With its usual mix of student and community musicians, featured performances by the winners of the 1999 Williams Student Soloist Competition and the expressive conducting of Ronald Feldman, the final Berkshire Symphony concert of the year was as enjoyable for the eye as it was for the ear.
Friday’s concert in Chapin Hall opened with Tchaikovsky’s “Cossack Dance” from Mazeppa, an opera that relates the story of two Cossack chiefs, who begin to feud when one refuses to let the other marry his daughter. Relying heavily on the string section, the piece shifted from urgently forceful to light and whimsical. The second piece, Johann Hummel’s Grand Concerto for the Bassoon in F Major featured Heather Kovich ’99. With an intricate layering of the instruments, the piece had a rich texture. Kovich handled her solo with skill, and when the piece ended, the audience erupted into thunderous applause.
Next, Richard Giarusso ’99 sang “Hai gia vinta la causa!…Vedro mentir’io sospiro” from Mozart’s Le Nozze di Figaro in a sonorous baritone. Giorusso’s voice was both strong and expressive, and his stage presence fairly emotive. He infused the somber piece with just the right amount of energy to keep the audience attentive to every move and gesture.

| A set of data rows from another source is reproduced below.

(* ===== verification/Ledger.v ===== *)
(** * Ledger: [internal/domain/ledger.go]

    Directions, immutable ledger entries, and the one definition of what a
    direction does to a balance. *)

From S2P Require Import Prelude Errors GoTime Money Identifier.

#[local] Open Scope string_scope.
#[local] Open Scope list_scope.
#[local] Open Scope Z_scope.

(** ** Definitions *)

(** [type Direction string]: any string can be converted to one. *)
Abbreviation Direction := string (only parsing).

Definition Debit : Direction := "DEBIT".
Definition Credit : Direction := "CREDIT".

Definition Direction_Valid (d : Direction) : bool :=
  bool_decide (d = Debit) || bool_decide (d = Credit).

Definition Direction_Opposite (d : Direction) : Direction :=
  if bool_decide (d = Debit) then Credit else Debit.

Record LedgerEntryParams := mkLedgerEntryParams {
  lp_ID : LedgerEntryID;
  lp_WalletID : WalletID;
  lp_TransactionID : TransactionID;
  lp_Direction : Direction;
  lp_Amount : Money;
  lp_BalanceBefore : Money;
  lp_BalanceAfter : Money;
  lp_CreatedAt : Time
}.

Record LedgerEntry := mkLedgerEntry {
  le_id : LedgerEntryID;
  le_walletID : WalletID;
  le_transactionID : TransactionID;
  le_direction : Direction;
  le_amount : Money;
  le_balanceBefore : Money;
  le_balanceAfter : Money;
  le_createdAt : Time
}.

#[global] Instance LedgerEntry_eq_dec : EqDecision LedgerEntry.
Proof. solve_decision. Defined.

(** [LedgerEntry{}] *)
Definition noEntry : LedgerEntry :=
  mkLedgerEntry zeroId zeroId zeroId "" noMoney noMoney noMoney zeroTime.

Definition applyDirection (d : Direction) (balance amount : Money) : result Money :=
  if bool_decide (d = Debit) then Money_Sub balance amount
  else if bool_decide (d = Credit) then Money_Add balance amount
  else fail CodeInvalidDirection.

Definition NewLedgerEntry (p : LedgerEntryParams) : result LedgerEntry :=
  if id_IsZero (lp_ID p) then fail CodeInvalidIdentifier
  else if id_IsZero (lp_WalletID p) then fail CodeInvalidIdentifier
  else if id_IsZero (lp_TransactionID p) then fail CodeInvalidIdentifier
  else if negb (Direction_Valid (lp_Direction p)) then fail CodeInvalidDirection
  else if Time_IsZero (lp_CreatedAt p) then fail CodeInvalidTimestamp
  else if negb (Money_IsInitialised (lp_Amount p)) || negb (Money_IsPositive (lp_Amount p))
  then fail CodeNonPositiveAmount
  else if negb (Money_IsInitialised (lp_BalanceBefore p)) ||
          negb (Money_IsInitialised (lp_BalanceAfter p))
  then fail CodeInvalidCurrency
  else
    let cur := currency (lp_Amount p) in
    if negb (bool_decide (currency (lp_BalanceBefore p) = cur)) ||
       negb (bool_decide (currency (lp_BalanceAfter p) = cur))
    then fail CodeCurrencyMismatch
    else
      expected ← applyDirection (lp_Direction p) (lp_BalanceBefore p) (lp_Amount p);
      if negb (bool_decide (expected = lp_BalanceAfter p)) then fail CodeInconsistentEntry
      else Ok {|
        le_id := lp_ID p;
        le_walletID := lp_WalletID p;
        le_transactionID := lp_TransactionID p;
        le_direction := lp_Direction p;
        le_amount := lp_Amount p;
        le_balanceBefore := lp_BalanceBefore p;
        le_balanceAfter := lp_BalanceAfter p;
        le_createdAt := Time_UTC (lp_CreatedAt p)
      |}.

Definition SignedAmount (e : LedgerEntry) : result Money :=
  if bool_decide (le_direction e = Debit) then Money_Neg (le_amount e) else Ok (le_amount e).

(** ** The arithmetic of an entry *)

(** The sign a direction gives to an amount. *)
Definition signed (d : Direction) (v : Z) : Z := if decide (d = Debit) then - v else v.

(** What every constructed entry satisfies: one currency, a positive amount,
    and balances that differ by the signed amount. *)
Record entry_ok (e : LedgerEntry) : Prop := {
  eo_id : id_IsZero (le_id e) = false;
  eo_walletID : id_IsZero (le_walletID e) = false;
  eo_transactionID : id_IsZero (le_transactionID e) = false;
  eo_direction : le_direction e = Debit \/ le_direction e = Credit;
  eo_createdAt : Time_IsZero (le_createdAt e) = false;
  eo_utc : is_utc (le_createdAt e);
  eo_initialised : Money_IsInitialised (le_amount e) = true;
  eo_positive : 0 < minor (le_amount e);
  eo_before_currency : currency (le_balanceBefore e) = currency (le_amount e);
  eo_after_currency : currency (le_balanceAfter e) = currency (le_amount e);
  eo_amount_ok : money_ok (le_amount e);
  eo_before_ok : money_ok (le_balanceBefore e);
  eo_after_ok : money_ok (le_balanceAfter e);
  eo_arithmetic : minor (le_balanceAfter e) =
    minor (le_balanceBefore e) + signed (le_direction e) (minor (le_amount e))
}.

(** The parameters an entry was built from. *)
Definition entry_params (e : LedgerEntry) : LedgerEntryParams :=
  mkLedgerEntryParams (le_id e) (le_walletID e) (le_transactionID e) (le_direction e)
    (le_amount e) (le_balanceBefore e) (le_balanceAfter e) (le_createdAt e).

Lemma signed_Debit v : signed Debit v = - v.
Proof. done. Qed.
Lemma signed_Credit v : signed Credit v = v.
Proof. done. Qed.

Lemma Direction_Valid_iff d : Direction_Valid d = true <-> d = Debit \/ d = Credit.
Proof. unfold Direction_Valid. rewrite orb_true_iff, !bool_decide_eq_true. done. Qed.

Lemma applyDirection_Ok d b a r :
  money_ok b -> money_ok a ->
  applyDirection d b a = Ok r <->
  (d = Debit \/ d = Credit) /\ requireComparable b a = Ok () /\ money_ok r /\
  minor r = minor b + signed d (minor a) /\ currency r = currency b.
Proof.
  intros Hb Ha. unfold applyDirection, signed.
  destruct (decide (d = Debit)) as [->|Hd].
  { rewrite bool_decide_eq_true_2 by done. rewrite Money_Sub_Ok by done.
    split; intros; destruct_and?; split_and!; auto; lia. }
  rewrite bool_decide_eq_false_2 by done.
  case_bool_decide; [|unfold fail; naive_solver].
  rewrite Money_Add_Ok by done. naive_solver.
Qed.

Lemma NewLedgerEntry_Ok p e :
  money_ok (lp_Amount p) -> money_ok (lp_BalanceBefore p) -> money_ok (lp_BalanceAfter p) ->
  NewLedgerEntry p = Ok e -> entry_ok e /\ entry_params e =
    mkLedgerEntryParams (lp_ID p) (lp_WalletID p) (lp_TransactionID p) (lp_Direction p)
      (lp_Amount p) (lp_BalanceBefore p) (lp_BalanceAfter p) (Time_UTC (lp_CreatedAt p)).
Proof.
  intros Ha Hb Hf. destruct p as [i w t d a b f at_]; cbn in *.
  unfold NewLedgerEntry; cbn [lp_ID lp_WalletID lp_TransactionID lp_Direction lp_Amount
    lp_BalanceBefore lp_BalanceAfter lp_CreatedAt].
  destruct (id_IsZero i) eqn:Hi; [done|]. destruct (id_IsZero w) eqn:Hw; [done|].
  destruct (id_IsZero t) eqn:Ht; [done|]. destruct (Direction_Valid d) eqn:Hd; [|done].
  destruct (Time_IsZero at_) eqn:Hat; [done|].
  destruct (Money_IsInitialised a) eqn:Hai; [|done]. destruct (Money_IsPositive a) eqn:Hap; [|done].
  destruct (Money_IsInitialised b); [|done]. destruct (Money_IsInitialised f); [|done].
  cbn [negb orb]. repeat (case_bool_decide; cbn [negb orb]; [|done]).
  intros (x & Hx & He)%result_bind_Ok. case_bool_decide; cbn [negb] in He; [|done]. simplify_eq.
  apply applyDirection_Ok in Hx as (Hdir & _ & _ & Hv & _); [|done..].
  unfold Money_IsPositive in Hap. split; [|done].
  constructor; cbn; auto with wager; lia.
Qed.

(** Re-reading an entry re-checks it and returns it unchanged. *)
Lemma NewLedgerEntry_rehydrate e : entry_ok e -> NewLedgerEntry (entry_params e) = Ok e.
Proof.
  destruct e as [i w t d a b f at_].
  intros [Hi Hw Ht Hd Hat Hutc Hai Hap Hbc Hfc Hao Hbo Hfo Hv]; cbn in *.
  unfold NewLedgerEntry, entry_params; cbn.
  rewrite Hi, Hw, Ht, Hat. apply Direction_Valid_iff in Hd as Hd'. rewrite Hd'. cbn.
  unfold Money_IsInitialised, Money_IsPositive in *. rewrite Hbc, Hfc, Hai. cbn.
  destruct (Z.ltb_spec 0 (minor a)); [|lia]. cbn. rewrite !bool_decide_eq_true_2 by done. cbn.
  assert (applyDirection d b a = Ok f) as ->.
  { apply applyDirection_Ok; [done..|]. rewrite requireComparable_Ok. unfold Money_IsInitialised.
    rewrite Hbc, Hai. split_and!; auto; congruence. }
  cbn. rewrite bool_decide_eq_true_2 by done. cbn. by rewrite Time_UTC_id.
Qed.

(** Rejections of an entry are domain rejections. *)
Lemma Money_op_Err m o e :
  Money_Add m o = Err e \/ Money_Sub m o = Err e -> As_domain e <> None.
Proof.
  unfold Money_Add, Money_Sub, requireComparable, fail.
  intros [H|H]; revert H; repeat case_match; cbn; repeat case_match; naive_solver.
Qed.

Lemma applyDirection_Err d b a e : applyDirection d b a = Err e -> As_domain e <> None.
Proof.
  unfold applyDirection. intros Hx.
  case_bool_decide; [apply (Money_op_Err b a); by right|].
  case_bool_decide; [apply (Money_op_Err b a); by left|]. by injection Hx as <-.
Qed.

Lemma NewLedgerEntry_Err p e : NewLedgerEntry p = Err e -> As_domain e <> None.
Proof.
  unfold NewLedgerEntry, fail. intros H. guards H.
  apply result_bind_Err in H as [H|(x & _ & H)]; [by eapply applyDirection_Err|]. by guards H.
Qed.

Lemma SignedAmount_Ok e :
  entry_ok e ->
  SignedAmount e = Ok (mkMoney (minor (le_balanceAfter e) - minor (le_balanceBefore e))
                         (currency (le_amount e))).
Proof.
  intros [? ? ? Hd ? ? Hai Hap ? ? Hao Hbo Hfo Hv]. unfold SignedAmount, signed in *.
  case_decide as E.
  - rewrite bool_decide_eq_true_2 by done. unfold Money_Neg. rewrite Hai. cbn.
    unfold money_ok in *. destruct (Z.eqb_spec (minor (le_amount e)) MinInt64); [width; lia|].
    rewrite i64_id by (width; lia). do 2 f_equal. lia.
  - rewrite bool_decide_eq_false_2 by done. destruct (le_amount e); cbn in *. do 2 f_equal. lia.
Qed.

(** ** Properties *)

(** A ledger entry that was accepted is arithmetically consistent (one
    currency, a positive amount, balances that differ by the signed amount),
    reading it back re-validates to the same entry, and its signed amount is
    the difference of its two balances. *)
Theorem ledger_entry_consistent p e :
  money_ok (lp_Amount p) -> money_ok (lp_BalanceBefore p) -> money_ok (lp_BalanceAfter p) ->
  NewLedgerEntry p = Ok e ->
  entry_ok e /\ NewLedgerEntry (entry_params e) = Ok e /\
  SignedAmount e = Ok (mkMoney (minor (le_balanceAfter e) - minor (le_balanceBefore e))
                         (currency (le_amount e))).
Proof.
  intros Ha Hb Hf H. apply NewLedgerEntry_Ok in H as [He _]; [|done..].
  auto using NewLedgerEntry_rehydrate, SignedAmount_Ok.
Qed.

Definition example_entry_params : LedgerEntryParams :=
  mkLedgerEntryParams (mkId "e1") (mkId "w1") (mkId "t1") Debit
    (mkMoney 2500 (mkCurrency "BRL")) (mkMoney 10000 (mkCurrency "BRL"))
    (mkMoney 7500 (mkCurrency "BRL")) (mkTime 5 (Zone 3)).

Lemma ledger_entry_consistent_witness :
  exists e, NewLedgerEntry example_entry_params = Ok e /\
    SignedAmount e = Ok (mkMoney (-2500) (mkCurrency "BRL")).
Proof.
  eexists. split; [vm_compute; reflexivity|].
  refine (proj2 (proj2 (ledger_entry_consistent example_entry_params _ _ _ _ _)));
    [split; vm_compute; discriminate..|vm_compute; reflexivity].
Defined.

A rather long pause followed Giorusso’s piece when the stage was rearranged for Sarah Song’s performance of Chopin’s Piano Concerto No. 1, Op. 11. The pause was distracting, as it somewhat disrupted the flow of the concert. However, Song ’00 played the piece quite beautifully so that the slight technical problem was easily ignored. After Song, violinist Alexandre Wolfe ’99 played Dimitri Shostakovich’s Violin Conerto No. 1, Op. 99. He played both “Passacaglia” and “Burlesca,” the third and fourth movements of the concerto. Beginning with a slow, somber passage, Wolfe’s violin softly sounded the first notes. His playing quickly intensified, energizing the music. The overlapping musical patterns of the strings accelerated, becoming wild and at times a little cacophonous. Aggressively he pushed his bow back and forth across the strings, his whole body overcome with motion that matched the music. The twenty other violinists followed, bows flying as the stage swirled with exhilarating motion. When the piece concluded, its coda loud and boisterous, the audience once again erupted into thunderous applause.
The student solos were for many in the audience the highlight of the concert, as they were all very strong. The performance continued to be just as visually and sonically pleasing after intermission. When the Symphony returned to the stage, Feldman announced that the group was about to play Tchaikovsky’s last work, Symphony No. 6 “Pathetique.” Having performed the work, which he deemed Tchaikovsky’s masterpiece, at least seventy-five times as both a cellist and a conductor, Feldman said that he had always wanted to hear how performing the passionate third movement and then the slow, elegiac fourth without a loud burst of applause between them would sound. However, he claimed that since the third movement ended with a grand flourish, the audience always applauded. Feldman asked the audience to humor him by staying silent between the movements so that he could hear how the silence affected the overall presentation of the piece.
The piece ranged from slow plodding dirge, a theme possibly related to Tchaikovsky’s pessimistic attitude before his death, to epic musicality as it barreled toward its conclusion. The bows danced over the strings with urgency, as Feldman’s entire body jolted and swayed with a triumphant gracefulness and fluidity. When the Symphony reached the grand flourish, there was moment of tension when no one knew whether the silence would be broken. The violinists sat poised with their bows ready on the strings. Then Feldman raised his arms, and the music began play again, softer but with just as much grace and just as beautiful to watch.